Necesitamos convencer a la gente de que estamos locamente enamorados.
—Claro.
Locamente enamorados.
—No pude evitar el sarcasmo en mi voz.
—La boda puede ser en unas semanas —continuó, ignorando mi tono—.
O al menos un compromiso, dependiendo de las decisiones de mis padres y mi abuelo.
Querrán participar en la planificación.
La realidad de lo que estaba aceptando de repente me golpeó con toda su fuerza.
Esto no era solo firmar un contrato.
Conocería a su familia, planificaría una boda, diría votos frente a testigos, viviría con este hombre y compartiría su cama.
—De acuerdo —dije, con voz más pequeña de lo que pretendía.
Alexander me estudió por un momento, luego se levantó y caminó hacia mí.
Me extendió su mano.
—Levántate.
—¿Por qué?
—Solo hazlo.
Dudé, luego coloqué mi mano en la suya y me puse de pie.
Antes de que pudiera reaccionar, me atrajo hacia un abrazo.
Me tensé sorprendida, mis pechos presionándose contra su duro torso.
Su costosa colonia masculina me hizo marear.
—Relájate —murmuró contra mi cabello—.
Necesitamos acostumbrarnos al contacto físico.
Mi familia es muy afectuosa.
Lentamente, me permití relajarme en su abrazo.
Su cuerpo estaba cálido y sólido contra el mío, sus brazos fuertes alrededor de mi cintura.
Coloqué tentativamente mis manos en su espalda, sintiendo la costosa tela de su chaqueta de traje y los firmes músculos debajo.
—¿Ves?
No es tan terrible —dijo, su aliento haciéndome cosquillas en el oído.
—Supongo que no —admití, tratando de ignorar cómo mis pezones se habían endurecido contra su pecho.
¿Podía sentirlos?
El pensamiento me hizo sonrojar más.
Se apartó ligeramente pero mantuvo sus manos en mi cintura.
—Necesitaremos practicar toques más íntimos antes de aparecer en público.
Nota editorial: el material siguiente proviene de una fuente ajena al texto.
(* ===== verification/AgentEvent.v ===== *)
(** * Queued events and their files (agent/queue.go)

    An event, the item of the queue that carries it, and the JSON document a
    file of the queue holds. *)

From S2P Require Import Prelude GoLang GoFormat GoUtf8 Json GoTime.

Record AgentEvent : Type := {
  ev_Format : string;
  ev_ContentType : string;
  ev_EventID : string;
  ev_EventTimestamp : Time;
  ev_SourceID : string;
  ev_SourceAddress : string;
  ev_Payload : option string;  (* [None] is a nil slice *)
  ev_Cursor : Z;
  ev_Checkpoint : string
}.
#[export] Instance eta_AgentEvent : Eta AgentEvent := fun r => {|
  ev_Format := ev_Format r; ev_ContentType := ev_ContentType r; ev_EventID := ev_EventID r;
  ev_EventTimestamp := ev_EventTimestamp r; ev_SourceID := ev_SourceID r; ev_SourceAddress := ev_SourceAddress r;
  ev_Payload := ev_Payload r; ev_Cursor := ev_Cursor r; ev_Checkpoint := ev_Checkpoint r
|}.
Definition zero_AgentEvent : AgentEvent := {|
  ev_Format := ""; ev_ContentType := ""; ev_EventID := "";
  ev_EventTimestamp := zero_time; ev_SourceID := ""; ev_SourceAddress := "";
  ev_Payload := None; ev_Cursor := 0; ev_Checkpoint := ""
|}.

Record QueueItem : Type := {
  qi_QueueID : string;
  qi_Event : AgentEvent;
  qi_file : string
}.
#[export] Instance eta_QueueItem : Eta QueueItem := fun r => {|
  qi_QueueID := qi_QueueID r; qi_Event := qi_Event r; qi_file := qi_file r
|}.
Definition zero_QueueItem : QueueItem := {| qi_QueueID := ""; qi_Event := zero_AgentEvent; qi_file := "" |}.

Definition payload_bytes (e : AgentEvent) : string := default "" (ev_Payload e).

#[export] Instance AgentEvent_eq_dec : EqDecision AgentEvent.
Proof. solve_decision. Defined.

(** ** Encoding ([json.Marshal] with the tags of the fields) *)

Definition text_value (s : string) : Json := JString (json_text s).

Definition omit_empty (name s : string) : list (string * Json) := if s == "" then [] else [(name, text_value s)].

Definition event_json (e : AgentEvent) : Json := JObject (
  [("format", text_value (ev_Format e)); ("content_type", text_value (ev_ContentType e));
   ("event_id", text_value (ev_EventID e)); ("event_timestamp", JString (FormatRFC3339Nano (ev_EventTimestamp e)))]
  ++ omit_empty "source_id" (ev_SourceID e) ++ omit_empty "source_address" (ev_SourceAddress e)
  ++ [("payload", match ev_Payload e with Some bytes => JString (base64_encode bytes) | None => JNull end)]
  ++ (if ev_Cursor e =? 0 then [] else [("cursor", JNumber (Itoa (ev_Cursor e)))])
  ++ omit_empty "checkpoint" (ev_Checkpoint e)).

Definition item_json (item : QueueItem) : Json :=
  JObject [("queue_id", text_value (qi_QueueID item)); ("event", event_json (qi_Event item))].

(** A time outside of the years 0 to 9999 has no encoding. *)
Definition marshal_item (item : QueueItem) : outcome string :=
  let y := time_Year (ev_EventTimestamp (qi_Event item)) in
  if (y <? 0) || (9999 <? y) then Err (New "Time.MarshalJSON: year outside of range [0,9999]")
  else Ok (json_print (item_json item)).

(** ** Decoding ([json.Unmarshal] into a struct) *)

(** The field a member is for: a name that is equal, or else equal under case
    folding. *)
Definition field_name (names : list string) (key : string) : option string :=
  if key ∈? names then Some key else List.find (EqualFold key) names.

Definition as_string (old : string) (v : Json) : option string :=
  match v with JString raw => Some (unquote raw) | JNull => Some old | _ => None end.

Definition as_time (old : Time) (v : Json) : option Time :=
  match v with JString raw => ParseRFC3339 raw | JNull => Some old | _ => None end.

Definition as_uint64 (old : Z) (v : Json) : option Z :=
  match v with JNumber literal => ParseUint literal | JNull => Some old | _ => None end.

Definition as_byte (v : Json) : option ascii :=
  match v with
  | JNumber literal => n ← ParseUint literal; if n <=? 255 then Some (byte_char n) else None
  | JNull => Some (byte_char 0)
  | _ => None
  end.

Fixpoint as_bytes_items (items : list Json) : option string :=
  match items with
  | [] => Some ""
  | v :: items => c ← as_byte v; r ← as_bytes_items items; Some (String c r)
  end.

Definition as_bytes (v : Json) : option (option string) :=
  match v with
  | JString raw => bytes ← base64_decode (unquote raw); Some (Some bytes)
  | JArray items => bytes ← as_bytes_items items; Some (Some bytes)
  | JNull => Some None
  | _ => None
  end.

(** Members that name no field are skipped, a later one overwrites. *)
Fixpoint decode_members {R} (names : list string) (set : string -> Json -> R -> option R) (members : list (string * Json)) (r : R)
    : option R :=
  match members with
  | [] => Some r
  | (key, v) :: members =>
      match field_name names (unquote key) with
      | Some name => r ← set name v r; decode_members names set members r
      | None => decode_members names set members r
      end
  end.

Definition decode_struct {R} (names : list string) (set : string -> Json -> R -> option R) (v : Json) (r : R) : option R :=
  match v with JObject members => decode_members names set members r | JNull => Some r | _ => None end.

Definition event_names : list string :=
  ["format"; "content_type"; "event_id"; "event_timestamp"; "source_id"; "source_address"; "payload"; "cursor"; "checkpoint"].

Definition set_event (name : string) (v : Json) (e : AgentEvent) : option AgentEvent :=
  if name == "format" then s ← as_string (ev_Format e) v; Some (e {{ ev_Format := s }})
  else if name == "content_type" then s ← as_string (ev_ContentType e) v; Some (e {{ ev_ContentType := s }})
  else if name == "event_id" then s ← as_string (ev_EventID e) v; Some (e {{ ev_EventID := s }})
  else if name == "event_timestamp" then t ← as_time (ev_EventTimestamp e) v; Some (e {{ ev_EventTimestamp := t }})
  else if name == "source_id" then s ← as_string (ev_SourceID e) v; Some (e {{ ev_SourceID := s }})
  else if name == "source_address" then s ← as_string (ev_SourceAddress e) v; Some (e {{ ev_SourceAddress := s }})
  else if name == "payload" then b ← as_bytes v; Some (e {{ ev_Payload := b }})
  else if name == "cursor" then n ← as_uint64 (ev_Cursor e) v; Some (e {{ ev_Cursor := n }})
  else s ← as_string (ev_Checkpoint e) v; Some (e {{ ev_Checkpoint := s }}).

Definition set_item (name : string) (v : Json) (item : QueueItem) : option QueueItem :=
  if name == "queue_id" then s ← as_string (qi_QueueID item) v; Some (item {{ qi_QueueID := s }})
  else e ← decode_struct event_names set_event v (qi_Event item); Some (item {{ qi_Event := e }}).

Definition unmarshal_item (body : string) : option QueueItem :=
  v ← json_parse body; decode_struct ["queue_id"; "event"] set_item v zero_QueueItem.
—¿Más íntimos que abrazar?
Sus ojos se oscurecieron.
—Mucho más íntimos, Sra.
Carter.
El nombre envió una emoción inesperada a través de mí.
—Todavía no soy la Sra.
Carter.
—Lo serás pronto.
—Su pulgar trazó pequeños círculos en mi cadera—.
Mi esposa.
La forma en que dijo “esposa” me debilitó las rodillas.
Había posesión en su tono, una oscura promesa que hizo que mi cuerpo respondiera de formas que mi mente no estaba lista para reconocer.
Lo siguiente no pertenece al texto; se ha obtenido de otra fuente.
Definition update_entries (f : gmap string Entry -> gmap string Entry) : HostM unit :=
  change_host (fun h => put_entries p (f (entries p h)) h).

Definition lookup_entry (name : string) : HostM (option Entry) := read_host (fun h => entries p h !! name).

Definition entry_le (a b : string * Entry) : Prop := String.le a.1 b.1.
#[export] Instance entry_le_dec a b : Decision (entry_le a b).
Proof. unfold entry_le. apply _. Defined.

(** [os.ReadDir] sorts by name. *)
Definition sorted_entries (d : gmap string Entry) : list (string * Entry) := merge_sort entry_le (map_to_list d).

Definition ReadDir : HostM (list (string * Entry)) := syscall (read_host (fun h => sorted_entries (entries p h))).

(** [os.Stat] and [DirEntry.Info] *)
Definition Stat (name : string) : HostM Z :=
  syscall (let! e := lookup_entry name in
           match e with Some e => ret (entry_size e) | None => fail ErrNotExist end).

Definition ReadFile (name : string) : HostM string :=
  syscall (let! e := lookup_entry name in
           match e with Some (File body) => ret body | Some (Folder _) => fail ErrIO | None => fail ErrNotExist end).

Definition Remove (name : string) : HostM unit :=
  syscall (let! e := lookup_entry name in
           match e with Some _ => update_entries (base.delete name) | None => fail ErrNotExist end).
—Esto es solo negocios —le recordé a él y a mí misma.
—Por supuesto.
—Su sonrisa era depredadora—.
Solo negocios.
Me soltó, y retrocedí, tratando de recuperar mi equilibrio.
Mi cuerpo se sentía demasiado caliente, demasiado sensible.
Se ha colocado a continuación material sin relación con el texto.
(* ===== verification/JournalSource.v ===== *)
(** * The journal of a Linux host as a source (agent/journal.go)

    [journalctl] is an interface: what a run of it prints and how it ends are
    an arbitrary function of its arguments.  The checkpoint is a file of the
    state directory. *)

From S2P Require Import Prelude GoLang GoFormat GoUtf8 Json GoTime Core AgentEvent HostFiles DiskQueue.

Definition MaxEventBytes : Z := 1048576.
Definition FormatJournaldJSON : string := "linux-journald-json-v1".
Definition ErrUnsupportedSource := New "event source is not supported on this operating system".

Definition carriage_return : ascii := "013".
Definition newline : ascii := "010".
Definition crlf : string := String carriage_return (String newline "").

Record JournalSource : Type := { js_matches : list string }.

(** ** Matches *)

(** [strings.Cut(s, "=")] *)
Fixpoint cut_equals (s : string) : option (string * string) :=
  match s with
  | EmptyString => None
  | String c s => if c == "="%char then Some ("", s) else '(field, value) ← cut_equals s; Some (String c field, value)
  end.

Definition journal_field_char (index : Z) (c : ascii) : bool :=
  (c == "_"%char) || byte_in 65 90 c || (0 <? index) && is_digit c.

Fixpoint journal_field_name (index : Z) (field : string) : bool :=
  match field with
  | EmptyString => true
  | String c field => journal_field_char index c && journal_field_name (index + 1) field
  end.

Definition validJournalMatch (s : string) : bool :=
  match cut_equals s with
  | None => false
  | Some (field, value) =>
      if (string_len field =? 0) || (64 <? string_len field) || (value == "") || ContainsAny value (String "000" crlf) then false
      else journal_field_name 0 field
  end.

Fixpoint validate_matches (l : list string) : outcome (list string) :=
  match l with
  | [] => Ok []
  | s :: l =>
      let s := TrimSpace s in
      if s == "" then validate_matches l else
      if negb (validJournalMatch s) then Err (New "invalid journald match; expected FIELD=value") else
      match validate_matches l with Ok l => Ok (s :: l) | r => r end
  end.

Definition NewJournalSource (stateDirectory : string) (matches : list string) : HostM JournalSource :=
  if TrimSpace stateDirectory == "" then fail (New "agent state directory is required") else
  do! wrapping "create agent state directory" (syscall (ret tt)) in
  let! validated := lift (validate_matches matches) in
  ret {| js_matches := validated |}.

(** ** The checkpoint *)

Definition checkpointFile : string := "journald.checkpoint".

Definition checkpoint : HostM string := fun w =>
  match ReadFile StateDir checkpointFile w with
  | (Panic, w) => (Panic, w)
  | (Err e, w) => if errors_Is e ErrNotExist then (Ok "", w) else (Err (Wrap "read journald checkpoint" e), w)
  | (Ok body, w) =>
      let stored := TrimSpace body in
      if ContainsAny stored crlf then (Err (New "stored journald checkpoint is invalid"), w) else (Ok stored, w)
  end.

Definition checkpoint_words : commit_words := {|
  on_create := Some "create journald checkpoint"; on_secure := Some "secure journald checkpoint";
  on_write := Some "write journald checkpoint"; on_sync := Some "sync journald checkpoint";
  on_close := Some "close journald checkpoint"; on_rename := Some "commit journald checkpoint" |}.

Definition CommitEvent (event : AgentEvent) : HostM unit :=
  let next := TrimSpace (ev_Checkpoint event) in
  if (next == "") || ContainsAny next crlf then fail (New "cannot commit empty or invalid journald checkpoint") else
  let! current := checkpoint in
  if next == current then ret tt else
  commit_file StateDir ".journald-checkpoint-" checkpointFile next checkpoint_words.

(** ** Entries *)

Definition as_octet (v : Json) : option Z :=
  match v with JNumber literal => ParseInt literal | JNull => Some 0 | _ => None end.

Fixpoint octets_string (octets : list Z) : string :=
  match octets with
  | [] => ""
  | v :: octets => if (v <? 0) || (255 <? v) then "" else String (byte_char v) (octets_string octets)
  end.

(** The members of a map: a later one replaces an earlier one. *)
Definition raw_fields (members : list (string * Json)) : gmap string Json :=
  fold_left (fun m kv => <[unquote kv.1 := kv.2]> m) members ∅.

Definition journalField (fields : gmap string Json) (key : string) : string :=
  match fields !! key with
  | None => ""
  | Some (JString raw) => unquote raw
  | Some (JArray items) =>
      match mapM as_octet items with
      | Some octets => if forallb (fun v => (0 <=? v) && (v <=? 255)) octets then octets_string octets else ""
      | None => ""
      end
  | Some _ => ""
  end.

Fixpoint firstJournalValue (values : list string) : string :=
  match values with
  | [] => ""
  | value :: values => let value := TrimSpace value in if value != "" then value else firstJournalValue values
  end.

Definition parseJournalEvent (raw : string) : outcome AgentEvent :=
  if (string_len raw =? 0) || (MaxEventBytes <? string_len raw) then Err (New "decode journald event: valid bounded JSON is required") else
  match json_parse raw with
  | None => Err (New "decode journald event: valid bounded JSON is required")
  | Some v =>
      match (match v with JObject members => Some (raw_fields members) | JNull => Some ∅ | _ => None end) with
      | None => Err (New "decode journald event")
      | Some fields =>
          let cursor := journalField fields "__CURSOR" in
          if (cursor == "") || ContainsAny cursor crlf then Err (New "decode journald event: __CURSOR is required") else
          let source := journalField fields "_SOURCE_REALTIME_TIMESTAMP" in
          let timestamp := if source == "" then journalField fields "__REALTIME_TIMESTAMP" else source in
          match ParseInt timestamp with
          | None => Err (New "decode journald event: realtime timestamp is required")
          | Some microseconds =>
              if microseconds <=? 0 then Err (New "decode journald event: realtime timestamp is required") else
              let hostname := TrimSpace (journalField fields "_HOSTNAME") in
              let machineID := TrimSpace (journalField fields "_MACHINE_ID") in
              let hostIdentity := ToLower (firstJournalValue [machineID; hostname]) in
              if hostIdentity == "" then Err (New "decode journald event: machine or host identity is required") else
              let identity := Sha256.digest (string_bytes (hostIdentity +:+ "|" +:+ cursor)) in
              Ok {| ev_Format := FormatJournaldJSON; ev_ContentType := "application/json";
                    ev_EventID := "journal_" +:+ EncodeToString (take 12 identity);
                    ev_EventTimestamp := unix_epoch + microseconds * Microsecond;
                    ev_SourceID := "host:" +:+ hostIdentity; ev_SourceAddress := hostname;
                    ev_Payload := Some raw; ev_Cursor := 0; ev_Checkpoint := cursor |}
          end
      end
  end.

(** ** Reading *)

(** [bufio.Scanner] with lines: what it yields and whether it gives up on a
    line that its buffer cannot hold. *)
Fixpoint scan_lines (limit : Z) (s line : string) : list string * bool :=
  match s with
  | EmptyString =>
      if line == "" then ([], false) else if limit <=? string_len line then ([], true) else ([TrimSuffix line (String carriage_return "")], false)
  | String c s =>
      if limit <=? string_len line then ([], true)
      else if c == newline then let '(lines, long) := scan_lines limit s "" in (TrimSuffix line (String carriage_return "") :: lines, long)
      else scan_lines limit s (line +:+ String c "")
  end.

Record JournalRun : Type := {
  jr_stdout : string;
  jr_broken : bool;  (* its output could not be read to the end *)
  jr_wait : option error;  (* the exit of the process *)
  jr_cancelled : bool  (* the context of the call has ended *)
}.

Class Journalctl : Type := {
  jc_linux : bool;
  jc_start : Runtime -> list string -> outcome JournalRun
}.

(** The loop over the lines: the events, and the outcome when it is decided. *)
Fixpoint scan_events (limit : Z) (lines : list string) (events : list AgentEvent) : outcome (list AgentEvent * bool) :=
  match lines with
  | [] => Ok (events, false)
  | line :: lines =>
      match parseJournalEvent line with
      | Ok event =>
          let events := events ++ [event] in
          if Z.of_nat (length events) =? limit then Ok (events, true) else scan_events limit lines events
      | Err e => Err e
      | Panic => Panic
      end
  end.

Definition Read `{Journalctl} (source : JournalSource) (limit : Z) : HostM (list AgentEvent) :=
  if negb jc_linux then fail (Wrap "journald requires Linux" ErrUnsupportedSource) else
  let limit := if (limit <=? 0) || (1000 <? limit) then 100 else limit in
  let! current := checkpoint in
  let arguments := ["--output=json"; "--no-pager"; "--quiet"; "--utc"]
    ++ (if current == "" then ["--lines"; Itoa limit] else ["--after-cursor"; current]) ++ js_matches source in
  let! run := wrapping "start journalctl" (syscall (fun w => (jc_start (w_rt w) arguments, w))) in
  let '(lines, long) := scan_lines MaxEventBytes (jr_stdout run) "" in
  let! (events, full) := lift (scan_events limit lines []) in
  if full then ret events else
  if long || jr_broken run then fail (New "read journalctl output") else
  match jr_wait run with
  | Some e => if negb (jr_cancelled run) then fail (Wrap "query journald" e) else ret events
  | None => ret events
  end.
—A las 6 PM —dijo, con su voz de nuevo en tono profesional—.
No llegues tarde.
—No lo haré.
—Me alisé la falda, necesitando hacer algo con mis manos—.
Te veré entonces.
Salí de su oficina, con mi corazón latiendo contra mis costillas.
La puerta se cerró tras de mí, y exhalé un suspiro tembloroso que no me había dado cuenta que estaba conteniendo.
La secretaria de Alexander me miró, arqueando ligeramente su perfecta ceja ante cualquier expresión que debía tener en mi rostro.
—¿Todo bien, Srta.
Morgan?
—preguntó, su voz goteando curiosidad.
—Bien —logré decir, alisándome la falda otra vez—.
Perfectamente bien.
Me dirigí al ascensor, sintiendo como si todos en la suite ejecutiva pudieran de alguna manera leer mis pensamientos.
¿Podrían darse cuenta de que acababa de aceptar un matrimonio falso con el CEO?
¿Que compartiría su cama?
¿Que esencialmente me había vendido?